(* ===== verification/Dinode.v ===== *)
(** * Inodes on disk

    The 64-byte form of an inode that [iupdate] writes and [ilock] reads. *)

From S2P Require Import Prelude Bytes Cstring Kstate Sync Disk Bio Cache Log Commit Crash Txn Fs.
Import Str.
Local Open Scope Z_scope.

(** The ranges of the fields of struct inode that are stored. *)
Record inode_ranges (ip : inode) : Prop := {
  ir_type : - 2 ^ 15 <= i_type ip < 2 ^ 15;
  ir_major : - 2 ^ 15 <= i_major ip < 2 ^ 15;
  ir_minor : - 2 ^ 15 <= i_minor ip < 2 ^ 15;
  ir_nlink : - 2 ^ 15 <= i_nlink ip < 2 ^ 15;
  ir_size : 0 <= i_size ip < 2 ^ 32;
  ir_len : length (i_addrs ip) = 13%nat;
  ir_addrs : Forall (fun a => 0 <= a < 2 ^ 32) (i_addrs ip)
}.

(** The stored fields of [ip], with the bookkeeping fields of [ip0]. *)
Definition stored_fields (ip ip0 : inode) : inode :=
  mkInode (i_dev ip0) (i_inum ip0) (i_ref ip0) (i_busy ip0) (i_valid ip0)
    (i_type ip) (i_major ip) (i_minor ip) (i_nlink ip) (i_size ip) (i_addrs ip).

Lemma slice_splice_inside d o src x n :
  (o + length src <= length d)%nat -> (x + n <= length src)%nat ->
  slice (splice d o src) (o + x) n = slice src x n.
Proof.
  intros Hd Hx. apply list_eq. intros i. destruct (decide (i < n)%nat).
  - rewrite !slice_lookup by done. rewrite splice_lookup by done.
    rewrite decide_True by lia. f_equal. lia.
  - rewrite !lookup_ge_None_2; [done|rewrite slice_length; lia|].
    rewrite slice_length; [lia|]. rewrite splice_length. lia.
Qed.

Lemma addrs_length addrs : length (concat (le_bytes 4 <$> addrs)) = (4 * length addrs)%nat.
Proof.
  induction addrs as [|a addrs IH]; [done|]. rewrite fmap_cons. cbn [concat length].
  rewrite length_app, le_bytes_length, IH. lia.
Qed.

Lemma slice_addrs addrs k a :
  addrs !! k = Some a -> slice (concat (le_bytes 4 <$> addrs)) (4 * k) 4 = le_bytes 4 a.
Proof.
  revert k. induction addrs as [|b addrs IH]; intros k; [done|].
  destruct k as [|k]; cbn [lookup list_lookup].
  - by intros [= ->].
  - intros Hk. rewrite fmap_cons. cbn [concat].
    replace (4 * S k)%nat with (4 + 4 * k)%nat by lia. unfold slice.
    rewrite <- drop_drop, (drop_app_length' _ _ 4) by done. by apply IH.
Qed.

Lemma get32_u32 d o v : 0 <= v < 2 ^ 32 -> slice d o 4 = le_bytes 4 v -> get32 d o = v.
Proof. intros Hv H. unfold get32. rewrite H, le_value_bytes. by apply Z.mod_small. Qed.

Lemma get16_i16 d o v :
  - 2 ^ 15 <= v < 2 ^ 15 -> slice d o 2 = le_bytes 2 v -> i16 (get16 d o) = v.
Proof.
  intros Hv H. unfold get16. rewrite H, le_value_bytes.
  change (256 ^ Z.of_nat 2) with (2 ^ 16). unfold i16. rewrite Z.mod_mod by done.
  by apply i16_of_signed.
Qed.

(** Reading a field back: skip the stores behind it. *)
Ltac dinode_field :=
  unfold put_dinode, put_addrs, put32, put16;
  repeat (rewrite slice_splice_other by
    (rewrite ?addrs_length, ?le_bytes_length; lia)).

Lemma dinode_short o v t :
  (o + 2 <= length t)%nat -> slice (put16 t o v) o 2 = le_bytes 2 v.
Proof.
  intros H. unfold put16. rewrite <- (le_bytes_length 2 v) at 2.
  apply slice_splice_same. rewrite le_bytes_length. lia.
Qed.

Section Codec.
Context (d : block) (off : nat) (ip : inode).
Context (Hd : (off + 64 <= length d)%nat) (Hr : inode_ranges ip).

Lemma load_put_dinode ip0 : load_dinode (put_dinode d off ip) off ip0 = stored_fields ip ip0.
Proof using All.
  destruct Hr as [H1 H2 H3 H4 H5 H6 H7]. unfold load_dinode, stored_fields.
  pose proof (addrs_length (i_addrs ip)) as Hal. rewrite H6 in Hal.
  f_equal.
  - apply get16_i16; [done|]. dinode_field. apply dinode_short. lia.
  - apply get16_i16; [done|]. dinode_field. apply dinode_short. len.
  - apply get16_i16; [done|]. dinode_field. apply dinode_short. len.
  - apply get16_i16; [done|]. dinode_field. apply dinode_short. len.
  - apply get32_u32; [done|]. dinode_field.
    rewrite <- (le_bytes_length 4 (i_size ip)) at 2.
    apply slice_splice_same. len.
  - apply list_eq. intros j. unfold dip_addrs. rewrite list_lookup_fmap.
    destruct (decide (j < 13)%nat) as [Hj|Hj].
    + rewrite lookup_seq_lt by done. cbn [fmap option_fmap option_map].
      destruct (lookup_lt_is_Some_2 (i_addrs ip) j) as [a Ha]; [lia|]. rewrite Ha. f_equal.
      apply get32_u32; [by eapply (Forall_lookup_1 _ _ _ _ H7)|].
      unfold put_dinode, put_addrs. cbv zeta. cbn [Nat.add].
      rewrite slice_splice_inside; [by apply slice_addrs|len|lia].
    + rewrite lookup_seq_ge by lia. rewrite lookup_ge_None_2 by lia. done.
Qed.

Lemma put_dinode_other off' ip0 :
  (off' + 64 <= off \/ off + 64 <= off')%nat ->
  load_dinode (put_dinode d off ip) off' ip0 = load_dinode d off' ip0.
Proof using All.
  intros Ho. pose proof (ir_len _ Hr) as Hal.
  unfold load_dinode. f_equal;
    try (unfold dip_type, dip_major, dip_minor, dip_nlink, dip_size, get16, get32;
         by dinode_field).
  unfold dip_addrs. apply list_fmap_ext. intros i x [-> Hx]%lookup_seq.
  unfold get32. by dinode_field.
Qed.

Lemma put_dinode_ok : bytes_ok 512 d -> bytes_ok 512 (put_dinode d off ip).
Proof using Type.
  intros H. unfold put_dinode, put_addrs. apply splice_ok; [eauto 10 with kern|].
  induction (i_addrs ip) as [|a l IH]; [constructor|]. rewrite fmap_cons. cbn [concat].
  apply Forall_app. split; [apply le_bytes_ok|done].
Qed.
End Codec.

Lemma dinode_off_bound inum : (dinode_off inum + 64 <= 512)%nat.
Proof.
  unfold dinode_off. change IPB with 8. pose proof (Z.mod_pos_bound inum 8). lia.
Qed.

Lemma dinode_off_apart inum inum' :
  inum / IPB = inum' / IPB -> inum <> inum' ->
  (dinode_off inum' + 64 <= dinode_off inum \/ dinode_off inum + 64 <= dinode_off inum')%nat.
Proof.
  unfold dinode_off. change IPB with 8. intros Hq Hne.
  pose proof (Z.mod_pos_bound inum 8). pose proof (Z.mod_pos_bound inum' 8).
  pose proof (Z.div_mod inum 8). pose proof (Z.div_mod inum' 8). lia.
Qed.

(** In a block of inodes, what [ilock] reads for inode [inum'] after
    [iupdate] stored inode [inum] is what was stored if the two are the same
    inode, and what was there before otherwise. *)
Theorem dinode_roundtrip d inum inum' ip ip0 :
  bytes_ok 512 d -> inode_ranges ip -> inum / IPB = inum' / IPB ->
  bytes_ok 512 (put_dinode d (dinode_off inum) ip) /\
  load_dinode (put_dinode d (dinode_off inum) ip) (dinode_off inum') ip0 =
    if decide (inum' = inum) then stored_fields ip ip0
    else load_dinode d (dinode_off inum') ip0.
Proof.
  intros Hd Hr Hq. pose proof (dinode_off_bound inum). destruct Hd as [Hl Hb].
  split; [by apply put_dinode_ok|]. case_decide as Hi.
  - subst. apply load_put_dinode; [lia|done].
  - apply put_dinode_other; [lia|done|]. apply dinode_off_apart; [done|congruence].
Qed.

Definition demo_inode : inode :=
  mkInode 1 3 1 true true T_FILE 0 0 1 700 [40; 41; 0; 0; 0; 0; 0; 0; 0; 0; 0; 0; 0].

Lemma dinode_roundtrip_witness :
  bytes_ok 512 (put_dinode (replicate 512 0) (dinode_off 3) demo_inode) /\
  load_dinode (put_dinode (replicate 512 0) (dinode_off 3) demo_inode) (dinode_off 5) demo_inode =
    if decide (5 = 3) then stored_fields demo_inode demo_inode
    else load_dinode (replicate 512 0) (dinode_off 5) demo_inode.
Proof.
  apply (dinode_roundtrip (replicate 512 0) 3 5 demo_inode demo_inode).
  - split; [done|]. by apply Forall_replicate.
  - split; cbn [i_type i_major i_minor i_nlink i_size i_addrs demo_inode]; try (unfold T_FILE; lia); [done|].
    repeat (apply list.Forall_cons; split; [lia|]). constructor.
  - reflexivity.
Defined.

⁂

#### What needs to be done:
Search the material above for lines containing the string "constructor", then pull them out.

#### Response to this exercise:
  induction (i_addrs ip) as [|a l IH]; [constructor|]. rewrite fmap_cons. cbn [concat].
    repeat (apply list.Forall_cons; split; [lia|]). constructor.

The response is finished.